Los líderes del Grupo de los Siete (G7) anunciaron este martes un plan de acción conjunto para reducir los riesgos en las cadenas de suministro de minerales críticos, buscando mitigar la dependencia excesiva de China. Reunidos en la localidad canadiense de Kananaskis, los líderes de las principales democracias industriales acordaron intensificar la cooperación entre sí y con países afines para proteger la seguridad económica frente a prácticas de mercado distorsivas.
Aunque el documento no menciona directamente a China, el enfoque apunta claramente a contrarrestar su dominio sobre el suministro global de tierras raras y otros minerales esenciales para tecnologías modernas. Beijing ha sido acusada en el pasado de utilizar controles de exportación como herramienta geopolítica, lo que ha encendido las alarmas entre los países industrializados.
El plan incluye medidas para monitorear escasez de minerales, coordinar respuestas frente a posibles interrupciones deliberadas del mercado y diversificar la extracción, procesamiento, manufactura y reciclaje de estos recursos, preferentemente dentro de los propios países del grupo o de aliados estratégicos.

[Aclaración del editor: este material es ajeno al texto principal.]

(** [s.split(/\r?\n/)]: a line feed, or a carriage return followed by a line
    feed, separates; a carriage return alone is ordinary text. *)
Fixpoint split_lines (s : jsstring) : list jsstring :=
  match s with
  | [] => [[]]
  | c :: s' =>
      let cons_char :=
        match split_lines s' with
        | seg :: segs => (c :: seg) :: segs
        | [] => [[c]]
        end in
      if (c =? c_lf)%N then [] :: split_lines s'
      else if (c =? c_cr)%N then
        match s' with
        | d :: _ => if (d =? c_lf)%N then split_lines s' else cons_char
        | [] => cons_char
        end
      else cons_char
  end.

(** [s.trim()] *)
Fixpoint trimStart (s : jsstring) : jsstring :=
  match s with
  | c :: s' => if is_space c then trimStart s' else s
  | [] => []
  end.

Definition trim (s : jsstring) : jsstring :=
  rev (trimStart (rev (trimStart s))).

(** ** [extractId] (loom-dl.js, lines 343-346)

    [url.split('?')[0]], then [.split('/').pop()]. Both arrays are
    non-empty, so the index and the [pop] always find an element. *)
Definition extractId (url : jsstring) : jsstring :=
  let url := hd [] (split_on c_qmark url) in
  List.last (split_on c_slash url) [].

(** ** [backoff] (loom-dl.js, line 215)

    [delay] has the default value 1000 in the source; a caller that leaves
    it out passes 1000 here. [fn] is called once per round and may answer
    differently each time: it is a function of the number of calls made
    before, [None] for a promise that resolves and [Some err] for one that
    rejects with [err]. The recursive call sees the attempts that remain,
    [fn_after fn].

    The result is the trace of what was done, in order, and how the
    returned promise settles. [retries] and [delay] are JavaScript numbers
    holding integers; they are integers here. *)

Inductive event :=
  | Attempt
  | Sleep (ms : Z).

Definition fn_after {E} (fn : nat → option E) : nat → option E :=
  fun k => fn (S k).

Equations? backoff {E} (retries : Z) (fn : nat → option E) (delay : Z)
  : list event * option E by wf (Z.to_nat retries) lt :=
  backoff retries fn delay with fn 0%nat => {
    | None := ([Attempt], None)
    | Some err
      with Sumbool.sumbool_of_bool ((1 <? retries) && (delay <=? 32000)) => {
      | left _ :=
          let r := backoff (retries - 1) (fn_after fn) (delay * 2) in
          (Attempt :: Sleep delay :: r.1, r.2)
      | right _ := ([Attempt], Some err) } }.
Proof. apply andb_prop in e as [H%Z.ltb_lt _]. lia. Qed.
Lemma getInternDirectory_admin_witness :
  InternDirectory.getInternDirectory (User.mk "0" "Admin" "ADMIN001" "" ADMIN "Active" "")
    [User.mk "1" "Asha" "CIAL001" "" INTERN "Active" ""]
  = [("Admin", "ADMIN001"); ("Asha", "CIAL001")].
Proof.
  refine (proj2 (proj2 (getInternDirectory_admin
            (User.mk "0" "Admin" "ADMIN001" "" ADMIN "Active" "")
            [User.mk "1" "Asha" "CIAL001" "" INTERN "Active" ""])) _).
  intros (i & Hi & Hid). apply list_elem_of_singleton in Hi. subst i. discriminate Hid.
Defined.

Lemma directory_entries_log_in_witness :
  is_Some (InternDirectory.loginByName
             (User.mk "0" "Admin" "ADMIN001" "" ADMIN "Active" "") (fun s => s) (fun s => s)
             [User.mk "1" "Asha" "CIAL001" "" INTERN "Active" ""] "Asha" "CIAL001").
Proof.
  refine (directory_entries_log_in
            (User.mk "0" "Admin" "ADMIN001" "" ADMIN "Active" "") (fun s => s) (fun s => s)
            [User.mk "1" "Asha" "CIAL001" "" INTERN "Active" ""] _ _ ("Asha", "CIAL001") _).
  - intros i _. reflexivity.
  - reflexivity.
  - apply elem_of_cons. right. apply elem_of_cons. by left.
Defined.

Además, se trazará una hoja de ruta antes de fin de año para establecer mercados basados en estándares que reflejen los costos reales de producción y comercio de minerales críticos.

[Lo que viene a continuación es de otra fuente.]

(** * Worker supervisor and live log fan-out: the Python services, embedded

    The development follows the repository's modules:
    - [PyStr], [PySlice]: the Python [str] and list operations the services use;
    - [Regex]: the fragment of Python's [re] the log patterns are written in;
    - [PyDatetime]: [datetime.strptime], [isoformat], [strftime] on the formats used;
    - [LogFile]: the worker's log file as one pass of a reader sees it;
    - [LogMonitor]: [web_manager/backend/services/log_monitor.py];
    - [LogService]: [web_frontend/services/log_service.py];
    - [Exn]: the exceptions of the operating-system calls and [try]/[except];
    - [BackendProcess]: [web_manager/backend/services/process_manager.py];
    - [ProcessApi]: the process routes of [web_manager/backend/app.py];
    - [WebApp]: [web_app.py];
    - [ConnectionManager]: [web_manager/backend/app.py];
    - [Pattern]: [re.match] as a test, for the validators;
    - [PromptManager]: [web_manager/backend/services/prompt_manager.py];
    - [ConfigManager]: [web_manager/backend/services/config_manager.py];
    - [Samples]: data on which the definitions are run.

    Conventions.  A Python [str] is a [string] of bytes holding its UTF-8
    encoding; substring, prefix and equality tests on valid UTF-8 agree with
    the tests on code points.  Character classes ([isspace], [\w], [\d]) and
    case mappings are those of Python on code points below 128; bytes from
    128 up belong to no class and have no case.  Python integers are [Z].
    The clock ([datetime.now()]) is an argument of the functions that read
    it, or part of what the operating system answers.  Coroutines are taken
    one call at a time, but for the two places where a call reads shared
    state again after an [await]: [ConnectionManager.broadcast_log] is given
    what the other tasks do to the list of connections while each send is
    awaited, and an iteration of the tail loop of [LogMonitor] is given the
    file as its read finds it, beside the file whose size it took. *)

From Stdlib Require Import String Ascii List ZArith Lia Bool Arith.
From Stdlib Require Import DecimalString.
Import ListNotations.
Local Open Scope string_scope.
Local Open Scope list_scope.

(** ** Python [str] operations *)

Module PyStr.

Definition code (c : ascii) : nat := nat_of_ascii c.

(** [str.isspace] on one character: code points 9-13, 28-31 and 32. *)
Definition isspace (c : ascii) : bool :=
  let n := code c in
  (((9 <=? n) && (n <=? 13)) || ((28 <=? n) && (n <=? 32)))%nat.

Definition isdigit (c : ascii) : bool :=
  let n := code c in ((48 <=? n) && (n <=? 57))%nat.

Definition isupper (c : ascii) : bool :=
  let n := code c in ((65 <=? n) && (n <=? 90))%nat.

Definition islower (c : ascii) : bool :=
  let n := code c in ((97 <=? n) && (n <=? 122))%nat.

(** The class [\w] of [re]: letters, digits and the underscore. *)
Definition isword (c : ascii) : bool :=
  isdigit c || isupper c || islower c || (code c =? 95)%nat.

Definition upper_char (c : ascii) : ascii :=
  if islower c then ascii_of_nat (code c - 32) else c.

Definition lower_char (c : ascii) : ascii :=
  if isupper c then ascii_of_nat (code c + 32) else c.

Fixpoint map_chars (f : ascii -> ascii) (s : string) : string :=
  match s with
  | EmptyString => EmptyString
  | String c s' => String (f c) (map_chars f s')
  end.

Definition upper : string -> string := map_chars upper_char.
Definition lower : string -> string := map_chars lower_char.

Fixpoint lstrip (s : string) : string :=
  match s with
  | EmptyString => EmptyString
  | String c s' => if isspace c then lstrip s' else s
  end.

Fixpoint rstrip (s : string) : string :=
  match s with
  | EmptyString => EmptyString
  | String c s' =>
      match rstrip s' with
      | EmptyString => if isspace c then EmptyString else String c EmptyString
      | r => String c r
      end
  end.

(** [s.strip()] *)
Definition strip (s : string) : string := rstrip (lstrip s).

(** Whether [s] is empty or made of whitespace only. *)
Fixpoint all_space (s : string) : bool :=
  match s with
  | EmptyString => true
  | String c s' => isspace c && all_space s'
  end.

(** The first character of [s] that is not whitespace. *)
Definition first_nonspace (s : string) : option ascii :=
  match lstrip s with
  | EmptyString => None
  | String c _ => Some c
  end.

(** [s.startswith(p)] *)
Definition startswith (s p : string) : bool := String.prefix p s.

(** [needle in hay] *)
Fixpoint contains (needle hay : string) : bool :=
  String.prefix needle hay ||
  match hay with
  | EmptyString => false
  | String _ hay' => contains needle hay'
  end.

(** [any(k in s for k in keys)] *)
Definition any_in (keys : list string) (s : string) : bool :=
  existsb (fun k => contains k s) keys.

Definition newline : ascii := "010"%char.

(** [s.split('\n')] *)
Fixpoint split_lines (s : string) : list string :=
  match s with
  | EmptyString => [EmptyString]
  | String c s' =>
      if Ascii.eqb c newline then EmptyString :: split_lines s'
      else match split_lines s' with
           | h :: t => String c h :: t
           | [] => [String c EmptyString]
           end
  end.

(** [f.readlines()] on text with ["\n"] line ends: every line keeps its
    terminator, the last one may lack it. *)
Fixpoint readlines (s : string) : list string :=
  match s with
  | EmptyString => []
  | String c s' =>
      if Ascii.eqb c newline then String c EmptyString :: readlines s'
      else match readlines s' with
           | h :: t => String c h :: t
           | [] => [String c EmptyString]
           end
  end.

(** Python truthiness of a [str]. *)
Definition truthy (s : string) : bool :=
  match s with EmptyString => false | _ => true end.

Fixpoint skip (n : nat) (s : string) : string :=
  match n, s with
  | O, _ => s
  | S n', String _ s' => skip n' s'
  | S _, EmptyString => EmptyString
  end.

Fixpoint take (n : nat) (s : string) : string :=
  match n, s with
  | S n', String c s' => String c (take n' s')
  | _, _ => EmptyString
  end.

(** [int(s)] for a run of decimal digits. *)
Fixpoint int_acc (acc : Z) (s : string) : Z :=
  match s with
  | EmptyString => acc
  | String c s' => int_acc (10 * acc + Z.of_nat (code c - 48)) s'
  end.

Definition int_of (s : string) : Z := int_acc 0 s.

(** Whether a byte continues a UTF-8 sequence. *)
Definition is_continuation (c : ascii) : bool :=
  ((128 <=? code c) && (code c <? 192))%nat.

(** [len(s)]: the number of code points, one for every byte that starts a
    sequence. *)
Fixpoint len (s : string) : nat :=
  match s with
  | EmptyString => 0
  | String c s' => ((if is_continuation c then 0 else 1) + len s')%nat
  end.

(** [s[:n]] for [n >= 0]: the first [n] code points. *)
Fixpoint prefix_chars (n : nat) (s : string) : string :=
  match s with
  | EmptyString => EmptyString
  | String c s' =>
      if is_continuation c then String c (prefix_chars n s')
      else match n with
           | O => EmptyString
           | S n' => String c (prefix_chars n' s')
           end
  end.

(** [s.endswith(p)] *)
Fixpoint endswith (s p : string) : bool :=
  String.eqb s p ||
  match s with
  | EmptyString => false
  | String _ s' => endswith s' p
  end.

(** [str(n)] for an integer. *)
Definition str_of_int (n : Z) : string :=
  NilZero.string_of_int (Z.to_int n).

(** ['\n'.join(lines)] *)
Fixpoint join_lines (lines : list string) : string :=
  match lines with
  | [] => EmptyString
  | [l] => l
  | l :: rest => (l ++ String newline (join_lines rest))%string
  end.

(** [s[1:]]: the first code point goes, with the bytes that continue it. *)
Definition tail_chars (s : string) : string :=
  match s with
  | EmptyString => EmptyString
  | String _ s' =>
      (fix continued (r : string) : string :=
         match r with
         | String c r' => if is_continuation c then continued r' else r
         | EmptyString => EmptyString
         end) s'
  end.

(** [s[:-1]]: the last code point goes. *)
Fixpoint init_chars (s : string) : string :=
  match s with
  | EmptyString => EmptyString
  | String c s' =>
      if (len s' =? 0)%nat then EmptyString else String c (init_chars s')
  end.

Definition carriage_return : ascii := "013"%char.

(** Whether the character [x] occurs in [s]. *)
Fixpoint has_char (x : ascii) (s : string) : bool :=
  match s with
  | EmptyString => false
  | String c s' => Ascii.eqb c x || has_char x s'
  end.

El primer ministro canadiense, Mark Carney, anfitrión de la cumbre, sostuvo que el mundo enfrenta un entorno “más dividido y peligroso”, y enfatizó la importancia de relaciones estables con China, pero pidió al gigante asiático que evite distorsionar el mercado y frenar su exceso de capacidad industrial.
Por su parte, el primer ministro japonés, Shigeru Ishiba, destacó en rueda de prensa que el G7 debe mantener un compromiso firme en la región del Indo-Pacífico y que hubo consenso para abordar “los diversos desafíos relacionados con China”. Fue su primera participación en una cumbre del G7 desde que asumió el cargo, y aprovechó el escenario para insistir en la necesidad de mantener un orden económico global basado en reglas.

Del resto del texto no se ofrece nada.